Educational institutions have leapt to take advantage of CU-SeeMe for watching programming like NASA SelecTV, videoconferencing with other schools, special events like the Global Lecture Halls sponsored by the Global University in the United States and even regular instruction.
![]()
White Pine recently announced a special relationship with the state of New Hampshire. The state will install enhanced CU-SeeMe in each of their schools, providing a tremendous advantage in the development of Distance Education Programs.
Improvements in Quality
John Reaves of the Gertrude Stein Repertory Theater Company frequently uses videoconferencing products in performances and collaborative works and has not used CU-SeeMe for those purposes yet. The problem has been that no matter how much bandwidth you get, you can't increase the window size or significantly improve the quality. He was very interested to learn that White Pine, the maker of the commercial version of CU-SeeMe called Enhanced CU-SeeMe, has announced that it will support the new H.320 codec. (A codec is the coder-decoder for the video signal and functions rather like the modem, the modulator-demodulator, of data.) This will make it interoperable with high-quality video conferencing systems.H.320 is an ITU or International Telecommunications Union standard that was developed for use in point-to-point videoconferencing using ISDN lines. An extension of it to networks, H.323, will enable it to be used over the Internet, via TCP/IP. There is also an extension to TCP/IP called RTP, Real-Time Protocol, that will be friendlier to audio and video information.
In the next year or two TCP/IP will be extended, enabling H.323 to be used on the Net and giving CU-SeeMe the higher quality needed for such things as virtual performances and what Reaves calls "continuous presence events"--video connection between two or more remote locations, like New York and Moscow, that are left on for extended periods of time creating an electronic "wormhole" between the two places. This would break down the telephone call model of communication and make possible different, less precious, kinds of interactions to take place.

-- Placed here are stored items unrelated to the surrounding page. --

Lemma MkdirAll_keeps (n n' : node) (p : path) :
  MkdirAll n p = Some n' -> keeps n n'.
Proof.
  revert n n'. induction p as [|x p IH]; intros n n' H.
  - apply MkdirAll_nil in H as [-> _]. apply keeps_refl.
  - apply MkdirAll_inv in H as (es & c' & -> & -> & H).
    intros [|y q]; [simpl; eauto|]. simpl.
    destruct (decide (x = y)) as [<-|Hxy].
    + rewrite find_put_eq. destruct (find x es) as [c|]; [|done].
      apply (IH _ _ H q).
    + rewrite find_put_ne by done.
      destruct (find y es) as [c|]; [|done].
      by destruct (lookup c q) as [[d|es']|]; eauto.
Qed.

(** ** The state of a run: the output tree and the log *)

(** One constructor for each [log.Printf] of the stages below. *)
Inductive logmsg :=
| SkipExistingFile (dstPath : path)
| TargetDirExists (finalPath : path)
| MergeDone (finalPath dirPath : path)
| SourceDirMissing (dirPath : path)
| DirRenamed (dirPath finalPath : path)
| DirRenameError (dirPath : path) (err : error)
| HtmlTargetExists (newPath : path)
| HtmlRenameError (htmlPath newPath : path) (err : error)
| HtmlRenamed (htmlPath newPath : path).

Record state := State { fs : node; log : list logmsg }.

Definition setFs (st : state) (n : node) : state := State n (log st).
Definition logPrintf (st : state) (m : logmsg) : state :=
  State (fs st) (log st ++ [m]).

(** *** [filepath.Walk] *)

(** The entries [filepath.Walk] visits below and including [p]: a
    directory before its content, the content in the order of the names. *)
Fixpoint walk (p : path) (n : node) : list (path * bool) :=
  (p, isDir n)
  :: match n with
     | File _ => []
     | Dir entries =>
         (fix children (entries : list (str * node)) : list (path * bool) :=
            match entries with
            | [] => []
            | (x, c) :: entries' => walk (p ++ [x]) c ++ children entries'
            end) entries
     end.

(** The calls of the callback, until one returns an error. *)
Fixpoint visit {S : Type} (fn : path -> bool -> S -> S * option error)
    (entries : list (path * bool)) (s : S) : S * option error :=
  match entries with
  | [] => (s, None)
  | (p, isdir) :: entries' =>
      match fn p isdir s with
      | (s', None) => visit fn entries' s'
      | (s', Some err) => (s', Some err)
      end
  end.

(** [filepath.Walk(root, fn)] on the tree [n].  The callbacks of the
    program do not change what is below [root] while it is walked, so the
    entries are those of [n] at the call.  When [root] cannot be read the
    callbacks of the program return the error they are called with. *)
Definition Walk {S : Type} (n : node) (root : path)
    (fn : path -> bool -> S -> S * option error) (s : S) : S * option error :=
  match lookup n root with
  | None => (s, Some (missingParent n root))
  | Some r => visit fn (walk root r) s
  end.

(** *** Copying and merging *)

(** [CopyFile]: opens [src], makes the directory of [dst], creates [dst]
    and copies the bytes.  [os.Create] truncates [dst]: when [dst] is
    [src] itself there is nothing left to copy. *)
Definition CopyFile (n : node) (src dst : path) : node * option error :=
  match lookup n src with
  | None => (n, Some (missingParent n src))
  | Some s =>
      match MkdirAll n (removelast dst) with
      | None => (n, Some ENOTDIR)
      | Some n1 =>
          match s with
          | File data =>
              match WriteFile n1 dst (if decide (src = dst) then [] else data) with
              | inl n2 => (n2, None)
              | inr err => (n1, Some err)
              end
          | Dir _ =>
              match WriteFile n1 dst "" with
              | inl n2 => (n2, Some EISDIR)
              | inr err => (n1, Some err)
              end
          end
      end
  end.

(** The callback of [mergeDirectories]. *)
Definition mergeEntry (srcDir dstDir : path) (p : path) (isdir : bool)
    (st : state) : state * option error :=
  if decide (p = srcDir) then (st, None)
  else
    let relPath := drop (length srcDir) p in
    let dstPath := dstDir ++ relPath in
    if isdir then
      match MkdirAll (fs st) dstPath with
      | Some n => (setFs st n, None)
      | None => (st, Some ENOTDIR)
      end
    else
      match lookup (fs st) dstPath with
      | Some _ => (logPrintf st (SkipExistingFile dstPath), None)
      | None =>
          let '(n, err) := CopyFile (fs st) p dstPath in
          (setFs st n, err)
      end.

(** [mergeDirectories]. *)
Definition mergeDirectories (srcDir dstDir : path) (st : state)
  : state * option error :=
  Walk (fs st) srcDir (mergeEntry srcDir dstDir) st.

(** ** The case normalizer *)

(** The second half of [renameSingleDirectoryToLowercase]: the check that
    the directory is there, the rename to the temporary name, the rename
    to the final name and, when that one fails, the rename back. *)
Definition twoPhaseRename (dirPath tempPath finalPath : path) (st : state)
  : state * option error :=
  match lookup (fs st) dirPath with
  | None => (logPrintf st (SourceDirMissing dirPath), None)
  | Some _ =>
      match Rename (fs st) dirPath tempPath with
      | inr err => (st, Some (TempRenameFailed dirPath tempPath err))
      | inl n1 =>
          match Rename n1 tempPath finalPath with
          | inr err =>
              let n2 := match Rename n1 tempPath dirPath with
                        | inl n2 => n2
                        | inr _ => n1
                        end in
              (setFs st n2, Some (FinalRenameFailed tempPath finalPath err))
          | inl n2 =>
              (logPrintf (setFs st n2) (DirRenamed dirPath finalPath), None)
          end
      end
  end.
(** X10.  A withdrawal is settled once.  After the administrator has
    approved or rejected a request, managing it again (with any action)
    and cancelling it (for any user) answer 400 and leave the store as it
    is: the refund of a rejection cannot be replayed, and a request that
    was paid out cannot be cancelled for its amount.  After the supplier
    has cancelled a request, managing it answers 404 and cancelling it
    again answers 400, with the store as it is. *)
Theorem withdrawal_settled_once (clk : clock) (wid userId : Z)
    (action : string) (s s' : db) :
  (action = "approve" \/ action = "reject" ->
   admin_withdraw_manage clk wid action s = (Ok tt, s') ->
   (forall clk' action',
      admin_withdraw_manage clk' wid action' s'
      = (Fail 400 AlreadyProcessed, s')) /\
   (forall uid,
      supplier_withdraw_cancel wid uid s' = (Fail 400 AlreadyProcessed, s'))) /\
  (supplier_withdraw_cancel wid userId s = (Ok tt, s') ->
   (forall clk' action',
      admin_withdraw_manage clk' wid action' s' = (Fail 404 NotFound, s')) /\
   (forall uid,
      supplier_withdraw_cancel wid uid s' = (Fail 400 AlreadyProcessed, s'))).
Proof.
  split.
  - intros Hact H.
    assert (Hfin : exists st w,
              String.eqb st "Pending" = false /\
              find_withdrawal wid s = Some w /\
              withdrawals s'
              = map (fun w => if Z.eqb (w_id w) wid
                              then with_w_status st w else w) (withdrawals s)).
    { unfold admin_withdraw_manage in H.
      destruct (find _ (withdrawals s)) as [w|] eqn:Hw; [|discriminate].
      destruct (negb (is_pending w)); [discriminate|].
      destruct Hact as [-> | ->]; simpl in H.
      - destruct (find_user (w_user_id w) _); [|discriminate].
        injection H as <-. exists "Approved", w. repeat split. exact Hw.
      - destruct (find_user (w_user_id w) _); [|discriminate].
        injection H as <-. exists "Rejected", w. repeat split. exact Hw. }
    destruct Hfin as (st & w & Hst & Hw & Hws).
    assert (Hsettled : forall x, In x (withdrawals s') -> w_id x = wid ->
                                 is_pending x = false).
    { intros x Hin Hid. rewrite Hws in Hin.
      apply (status_set_settles wid st (withdrawals s)); assumption. }
    split.
    + intros clk' action'.
      apply (manage_refused clk' wid action' s' (with_w_status st w));
        [|exact Hsettled].
      unfold find_withdrawal in *. rewrite Hws. clear - Hw.
      induction (withdrawals s) as [|x ws IH]; simpl in *; [discriminate|].
      destruct (Z.eqb (w_id x) wid) eqn:E; simpl; rewrite E.
      * injection Hw as ->. reflexivity.
      * apply IH. exact Hw.
    + intro uid. apply cancel_refused. exact Hsettled.
  - intro H. unfold supplier_withdraw_cancel in H.
    destruct (find _ (withdrawals s)) as [w|] eqn:Hw; [|discriminate].
    injection H as <-. split.
    + intros clk' action'. unfold admin_withdraw_manage. simpl withdrawals.
      rewrite find_withdrawal_deleted. reflexivity.
    + intro uid. apply cancel_refused. simpl withdrawals.
      intros x Hin Hid. apply filter_In in Hin. destruct Hin as [_ Hin].
      rewrite Hid, Z.eqb_refl in Hin. discriminate.
Qed.

(** The vendor's request of 100 is rejected by the administrator; the
    rejection is sent again, and the vendor tries to cancel. *)
Lemma withdrawal_settled_once_witness :
  let s' := snd (admin_withdraw_manage Shop.day0 1 "reject" Payout.requested) in
  Shop.balance_of 2 Payout.requested == 0 /\
  Shop.balance_of 2 s' == 100 /\
  admin_withdraw_manage (Shop.day 1) 1 "reject" s'
    = (Fail 400 AlreadyProcessed, s') /\
  supplier_withdraw_cancel 1 2 s' = (Fail 400 AlreadyProcessed, s').
Proof.
  intro s'.
  destruct (withdrawal_settled_once Shop.day0 1 2 "reject" Payout.requested s')
    as [Hm _].
  destruct Hm as [Ha Hc]; [right; reflexivity | reflexivity |].
  split; [vm_compute; reflexivity|]. split; [vm_compute; reflexivity|].
  split; [apply Ha | apply Hc].
Defined.







Lemma pending_of_app uid a b :
  pending_of uid (a ++ b) = (pending_of uid a ++ pending_of uid b)%list.
Proof. apply filter_app. Qed.

Lemma pending_of_none uid ws :
  existsb (fun w => andb (Z.eqb (w_user_id w) uid) (is_pending w)) ws = false ->
  pending_of uid ws = [].
Proof.
  unfold pending_of. induction ws as [|w ws IH]; simpl; [reflexivity|].
  intro H. apply orb_false_iff in H. destruct H as [Hw Hrest].
  rewrite Hw. apply IH. exact Hrest.
Qed.

Lemma pending_of_filter uid (q : withdrawal -> bool) ws :
  (List.length (pending_of uid (filter q ws))
   <= List.length (pending_of uid ws))%nat.
Proof.
  unfold pending_of. induction ws as [|w ws IH]; simpl; [lia|].
  destruct (q w); simpl;
    destruct (andb (Z.eqb (w_user_id w) uid) (is_pending w)); simpl; lia.
Qed.

Lemma pending_of_status uid wid st ws :
  String.eqb st "Pending" = false ->
  (List.length
     (pending_of uid
        (map (fun w => if Z.eqb (w_id w) wid then with_w_status st w else w) ws))
   <= List.length (pending_of uid ws))%nat.
Proof.
  intro Hst. unfold pending_of. induction ws as [|w ws IH]; simpl; [lia|].
  destruct (Z.eqb (w_id w) wid); simpl.
  - unfold is_pending at 1. simpl. rewrite Hst, andb_false_r.
    destruct (andb (Z.eqb (w_user_id w) uid) (is_pending w)); simpl; lia.
  - destruct (andb (Z.eqb (w_user_id w) uid) (is_pending w)); simpl; lia.
Qed.

(** X12.  At most one pending request per user.  If no user has more
    than one [Pending] row in the withdrawals table, this is still so
    after any withdrawal request, any cancellation, any management action
    and any deletion of a user, whatever their arguments and whatever
    they answer. *)
Theorem one_pending_request_per_user (s : db) :
  one_pending s ->
  (forall userId G, one_pending (snd (supplier_withdraw userId G s))) /\
  (forall wid userId, one_pending (snd (supplier_withdraw_cancel wid userId s))) /\
  (forall clk wid action,
     one_pending (snd (admin_withdraw_manage clk wid action s))) /\
  (forall userId, one_pending (snd (admin_user_delete userId s))).
Proof.
  intro H. split; [|split; [|split]].
  - intros userId G. unfold supplier_withdraw.
    destruct (Qleb G 0); [exact H|].
    destruct (existsb _ (withdrawals s)) eqn:Hp; [exact H|].
    destruct (find_user userId s); [|exact H]. cbv zeta.
    destruct (Qgtb _ _); [exact H|].
    intro uid. simpl. rewrite pending_of_app, length_app.
    unfold pending_of at 2. simpl.
    destruct (Z.eqb_spec userId uid) as [E|E]; simpl.
    + subst uid. rewrite (pending_of_none _ _ Hp). simpl. lia.
    + pose proof (H uid). lia.
  - intros wid userId. unfold supplier_withdraw_cancel.
    destruct (find _ (withdrawals s)); [|exact H].
    intro uid. simpl. pose proof (H uid).
    pose proof (pending_of_filter uid
                  (fun x => negb (Z.eqb (w_id x) wid)) (withdrawals s)). lia.
  - intros clk wid action. unfold admin_withdraw_manage.
    destruct (find _ (withdrawals s)) as [w|]; [|exact H].
    destruct (negb (is_pending w)); [exact H|].
    destruct (String.eqb action "approve").
    + assert (Hs : one_pending (set_withdrawal_status wid "Approved" s)).
      { intro uid. simpl. pose proof (H uid).
        pose proof (pending_of_status uid wid "Approved" (withdrawals s)
                      eq_refl). lia. }
      destruct (find_user _ _); exact Hs.
    + destruct (String.eqb action "reject"); [|exact H].
      assert (Hs : one_pending (set_withdrawal_status wid "Rejected" s)).
      { intro uid. simpl. pose proof (H uid).
        pose proof (pending_of_status uid wid "Rejected" (withdrawals s)
                      eq_refl). lia. }
      destruct (find_user _ _); exact Hs.
  - intro userId. unfold admin_user_delete.
    destruct (Z.eqb userId 0); [exact H|].
    destruct (find_user userId s) as [u|]; [|exact H].
    destruct (String.eqb (role u) "Admin"); [exact H|].
    intro uid. simpl. pose proof (H uid).
    pose proof (pending_of_filter uid
                  (fun w => negb (Z.eqb (w_user_id w) userId)) (withdrawals s)).
    lia.
Qed.
(** C8. When the path of the final request does not start with the expected
    prefix, the response is classified as not authenticated exactly when
    the landed path is the root, empty, or contains "login", "account" or
    "home" in any case; every other mismatch is an error of its own that
    carries the landed path and is not the session-expired sentinel. *)
Theorem validateResponsePath_classifies (resp : Response) (expectedPrefix : string) :
  strings.HasPrefix (URLPath resp) expectedPrefix = false ->
  (validateResponsePath resp expectedPrefix = Some ErrNotAuthenticated
   <-> loginLike (URLPath resp)) /\
  (~ loginLike (URLPath resp) ->
   exists err,
     validateResponsePath resp expectedPrefix = Some err /\
     err = errorString ("unexpected redirect to " ++ URLPath resp) /\
     isNotAuthenticated err = false /\
     strings.Contains (Error err) (URLPath resp) = true).
Proof.
  intros Hp. unfold validateResponsePath, loginLike.
  assert (He : String.eqb expectedPrefix "" = false).
  { destruct expectedPrefix; [|reflexivity].
    unfold strings.HasPrefix in Hp. now rewrite prefix_nil in Hp. }
  rewrite He, Hp. cbn [orb].
  destruct (String.eqb_spec (URLPath resp) "/") as [E1|E1];
    [split; [split; auto | intros H; elim H; auto]|].
  destruct (String.eqb_spec (URLPath resp) "") as [E2|E2];
    [split; [split; auto | intros H; elim H; auto]|].
  cbn [orb].
  destruct (strings.Contains (strings.ToLower (URLPath resp)) "login") eqn:C1;
    [split; [split; auto | intros H; elim H; auto]|].
  destruct (strings.Contains (strings.ToLower (URLPath resp)) "account") eqn:C2;
    [split; [split; auto 6 | intros H; elim H; auto 6]|].
  destruct (strings.Contains (strings.ToLower (URLPath resp)) "home") eqn:C3;
    [split; [split; auto 6 | intros H; elim H; auto 6]|].
  cbn [orb]. split.
  - split; [discriminate|].
    intros [H|[H|[H|[H|H]]]]; congruence.
  - intros _. eexists. split; [reflexivity|]. split; [reflexivity|].
    split; [reflexivity|].
    cbn [Error]. apply Contains_app_r, Contains_here.
    rewrite <- (append_nil_r (URLPath resp)) at 2. apply prefix_app.
Qed.

End ResponsePath.
Lemma binary_round_spec (s : bool) (m : positive) (ex : Z) :
  let f := fexp64 (Z.log2 (Zpos m) + 1 + ex) in
  let r := binary_round prec64 emax64 s m ex in
  0 ≤ ex + scale → f < 900 → ex < 900 →
  dsigned s r ∧
  2 * Z.abs (dabs r - Zpos m * unit_at ex) ≤ unit_at f ∧
  (f ≤ ex → dabs r = Zpos m * unit_at ex).
Proof.
  intros f r Hex Hf Hex9. subst r. unfold binary_round.
  rewrite digits2_log2. fold (fexp64 (Z.log2 (Zpos m) + 1 + ex)). fold f.
  pose proof (shl_align_spec m ex f) as Hal.
  destruct (shl_align m ex f) as [m' e'']. destruct Hal as [-> Hm'].
  assert (Hf0 : -1074 ≤ f) by (unfold f; rewrite fexp64_max; lia).
  assert (Hlog : Z.log2 (Zpos m') = Z.log2 (Zpos m) + (ex - Z.min ex f)).
  { rewrite Hm'. rewrite Z.log2_mul_pow2 by lia. lia. }
  assert (Hval : Zpos m' * unit_at (Z.min ex f) = Zpos m * unit_at ex).
  { replace (unit_at ex) with (unit_at (Z.min ex f + (ex - Z.min ex f)))
      by (f_equal; lia).
    rewrite Hm', unit_at_shift by (unfold scale in *; lia). ring. }
  pose proof (binary_round_aux_spec s m' (Z.min ex f)) as Hr.
  cbn zeta in Hr. rewrite Hlog in Hr.
  replace (Z.log2 (Zpos m) + _ + 1 + Z.min ex f)
    with (Z.log2 (Zpos m) + 1 + ex) in Hr by lia. fold f in Hr.
  rewrite Hval in Hr. unfold scale in *.
  destruct Hr as (Hs & Herr & Hexact); [lia|lia|].
  replace (Z.max f (Z.min ex f)) with f in Herr by lia.
  repeat split; [done|done|]. intros. apply Hexact; lia.
Qed.

(** ** The operations *)

Definition signed (s : bool) (z : Z) : Z := if s then - z else z.

Lemma unit_at_mono (e e' : Z) : 0 ≤ e + scale → e ≤ e' → unit_at e ≤ unit_at e'.
Proof. intros. apply Z.pow_le_mono_r; lia. Qed.

(** The exponent of the last bit of a value below [2^t]. *)
Lemma fexp64_bound (m : positive) (e t : Z) :
  0 ≤ e + scale → -1000 < t → Zpos m * unit_at e < unit_at t →
  fexp64 (Z.log2 (Zpos m) + 1 + e) ≤ t - 53 ∧ e < t.
Proof.
  intros He Ht Hlt. rewrite fexp64_max.
  assert (Z.log2 (Zpos m * unit_at e) < t + scale).
  { apply Z.log2_lt_pow2; [|done]. pose proof (unit_at_pos e); nia. }
  unfold unit_at in *. rewrite Z.log2_mul_pow2 in H by lia.
  pose proof (Z.log2_nonneg (Zpos m)). lia.
Qed.

(** [static_cast<double>] of a [long long] below [2^53] is exact. *)
Lemma d_of_Z_spec (s : bool) (z : Z) :
  0 < z < 2 ^ 53 →
  dsigned s (d_of_Z (signed s z)) ∧ dabs (d_of_Z (signed s z)) = z * unit_at 0.
Proof.
  intros [Hz Hz']. destruct z as [|p|p]; [lia| |lia].
  assert (Hf : fexp64 (Z.log2 (Zpos p) + 1 + 0) ≤ 0).
  { rewrite fexp64_max. assert (Z.log2 (Zpos p) < 53); [|lia].
    apply Z.log2_lt_pow2; lia. }
  destruct (binary_round_spec s p 0) as (Hs & _ & Hexact);
    [unfold scale; lia|lia|lia|].
  replace (d_of_Z (signed s (Zpos p))) with (binary_round prec64 emax64 s p 0)
    by (destruct s; done).
  auto.
Qed.

Lemma binary_normalize_signed (s : bool) (m : positive) (e : Z) :
  binary_normalize prec64 emax64 (signed s (Zpos m)) e false =
  binary_round prec64 emax64 s m e.
Proof. destruct s; done. Qed.

(** Two numbers of the same sign: the sum is off by at most half a unit in
    the last place. *)
Lemma dadd_spec (s : bool) (x y : double) (t : Z) :
  dsigned s x → dsigned s y → dabs x + dabs y < unit_at t → -1000 < t < 900 →
  (dabs x = 0 → dabs y = 0 → False) →
  dsigned s (dadd x y) ∧
  2 * Z.abs (dabs (dadd x y) - (dabs x + dabs y)) ≤ unit_at (t - 53).
Proof.
  intros Hx Hy Hlt Ht Hnz.
  assert (H0 : 0 < unit_at (t - 53)) by (apply unit_at_pos; unfold scale; lia).
  destruct x as [sx|sx| |sx mx ex], y as [sy|sy| |sy my ey]; try done; cbn in Hx, Hy;
    unfold dadd; cbn [SFadd].
  - destruct Hnz; done.
  - destruct Hy as [-> Hy]. repeat split; cbn in *; lia.
  - destruct Hx as [-> Hx]. repeat split; cbn in *; lia.
  - destruct Hx as [-> Hx], Hy as [-> Hy]. cbn [dabs] in Hlt |- *.
    pose proof (shl_align_spec mx ex (Z.min ex ey)) as Hax.
    pose proof (shl_align_spec my ey (Z.min ex ey)) as Hay.
    destruct (shl_align mx ex (Z.min ex ey)) as [mx' ez], Hax as [_ Hmx].
    destruct (shl_align my ey (Z.min ex ey)) as [my' ez'], Hay as [_ Hmy].
    cbn [fst]. set (e := Z.min ex ey) in *.
    replace (Z.min ex e) with e in Hmx by lia.
    replace (Z.min ey e) with e in Hmy by lia.
    replace (cond_Zopp s (Zpos mx') + cond_Zopp s (Zpos my'))
      with (signed s (Zpos (mx' + my'))) by (destruct s; cbn; lia).
    rewrite binary_normalize_signed.
    assert (He : 0 ≤ e + scale) by (unfold scale; lia).
    assert (Hsum : Zpos mx * unit_at ex + Zpos my * unit_at ey
                   = Zpos (mx' + my') * unit_at e).
    { rewrite Pos2Z.inj_add, Hmx, Hmy.
      replace ex with (e + (ex - e)) at 1 by lia.
      replace ey with (e + (ey - e)) at 1 by lia.
      rewrite !unit_at_shift by lia. ring. }
    rewrite Hsum in Hlt |- *.
    destruct (fexp64_bound (mx' + my') e t) as [Hf Het]; [done|lia|done|].
    destruct (binary_round_spec s (mx' + my') e) as (Hs & Herr & _); [lia..|].
    split; [done|]. etransitivity; [done|]. apply unit_at_mono; [|done].
    rewrite fexp64_max. unfold scale; lia.
Qed.

(** A product by a finite number. *)
Lemma dmul_spec (s : bool) (x : double) (my : positive) (ey t : Z) :
  dsigned s x → dabs x ≠ 0 → -100 ≤ ey ≤ 0 →
  Zpos my * dabs x < 2 ^ (- ey) * unit_at t → -1000 < t < 900 →
  let r := dmul x (S754_finite false my ey) in
  dsigned s r ∧
  2 * Z.abs (2 ^ (- ey) * dabs r - Zpos my * dabs x)
    ≤ 2 ^ (- ey) * unit_at (t - 53).
Proof.
  intros Hx Hnz Hey Hlt Ht r. subst r.
  destruct x as [sx|sx| |sx mx ex]; [done|done|done|].
  destruct Hx as [-> Hx]. unfold dmul. cbn [SFmul]. rewrite xorb_false_r.
  cbn [dabs] in Hlt.
  assert (Hval : Zpos my * (Zpos mx * unit_at ex)
                 = 2 ^ (- ey) * (Zpos (mx * my) * unit_at (ex + ey))).
  { replace ex with (ex + ey + - ey) at 1 by lia.
    rewrite unit_at_shift by (unfold scale; lia). lia. }
  assert (HP : 0 < 2 ^ (- ey)) by (apply Z.pow_pos_nonneg; lia).
  rewrite Hval in Hlt. apply Z.mul_lt_mono_pos_l in Hlt; [|done].
  destruct (fexp64_bound (mx * my) (ex + ey) t) as [Hf Het];
    [unfold scale; lia|lia|done|].
  destruct (binary_round_aux_spec s (mx * my) (ex + ey)) as (Hs & Herr & Hexact);
    [unfold scale; lia|lia|].
  split; [done|]. cbn [dabs]. rewrite Hval, <-Z.mul_sub_distr_l, Z.abs_mul.
  rewrite (Z.abs_eq (2 ^ (- ey))) by lia.
  assert (HU : 0 < unit_at (t - 53)) by (apply unit_at_pos; unfold scale; lia).
  enough (2 * Z.abs (dabs (binary_round_aux prec64 emax64 s (Zpos (mx * my))
            (ex + ey) loc_Exact) - Zpos (mx * my) * unit_at (ex + ey))
          ≤ unit_at (t - 53)) by nia.
  destruct (decide (fexp64 (Z.log2 (Zpos (mx * my)) + 1 + (ex + ey)) ≤ ex + ey))
    as [Hle|Hgt].
  - rewrite Hexact by done. lia.
  - etransitivity; [exact Herr|]. apply unit_at_mono; [unfold scale; lia|lia].
Qed.

(** [llround] finds the integer that is closer than one half. *)
Lemma llround_spec (s : bool) (x : double) (n : Z) :
  dsigned s x → 0 ≤ n ≤ LLONG_MAX →
  2 * Z.abs (dabs x - n * unit_at 0) < unit_at 0 →
  llround x = signed s n.
Proof.
  intros Hx Hn Herr.
  assert (H0 : 0 < unit_at 0) by (apply unit_at_pos; unfold scale; lia).
  destruct x as [sx|sx| |sx m e]; cbn in Hx; [|done|done|].
  { subst sx. cbn in Herr. assert (n = 0) as -> by nia. destruct s; done. }
  destruct Hx as [-> He]. cbn [dabs llround] in *.
  assert (Hr : round_half_away (Zpos m) e = n).
  { unfold round_half_away. destruct (Z.leb_spec 0 e).
    - replace e with (0 + e) in Herr by lia.
      rewrite unit_at_shift in Herr by (unfold scale; lia).
      assert (2 * Z.abs (Zpos m * 2 ^ e - n) < 1); [|lia].
      rewrite Z.mul_assoc, <-Z.mul_sub_distr_r, Z.abs_mul in Herr.
      rewrite (Z.abs_eq (unit_at 0)) in Herr by lia. nia.
    - assert (HU : unit_at 0 = 2 ^ (- e) * unit_at e).
      { rewrite <-unit_at_shift by (unfold scale; lia). f_equal; lia. }
      assert (Hu : 0 < unit_at e) by (apply unit_at_pos; unfold scale; lia).
      set (P := 2 ^ (- e)) in *.
      assert (2 * Z.abs (Zpos m - n * P) < P).
      { rewrite HU, Z.mul_assoc, <-Z.mul_sub_distr_r, Z.abs_mul in Herr.
        rewrite (Z.abs_eq (unit_at e)) in Herr by lia. nia. }
      symmetry. apply Z.div_unique with (2 * Zpos m + P - n * (2 * P)); lia. }
  rewrite Hr. unfold signed, LLONG_MIN, LLONG_MAX in *.
  destruct s; rewrite !(proj2 (Z.leb_le _ _)) by lia; done.
Qed.

(** [static_cast<uint64_t>(x)]: truncation; out of range it is undefined in
    C++ and 0 here. *)
Definition d_to_u64 (x : double) : Z :=
  match x with
  | S754_finite false m e =>
      let v := if 0 <=? e then Zpos m * 2 ^ e else Zpos m / 2 ^ (- e) in
      if v <? 18446744073709551616 then v else 0
  | _ => 0
  end.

Paul Lowry, a New York video producer, has experimented with CU-SeeMe and likens it to ham radio because many people connect to reflectors every night to see who's out there, striking up conversations with people from all over the planet. He observes that since it's possible to play recorded video over the Net using CU-SeeMe and a video card, the software may create a version of "show and tell" in which people can show home video clips to their friends and relatives over the Net. The Net could become everyone's personal movie channel--not just a medium for real-time, face-to-face conferencing.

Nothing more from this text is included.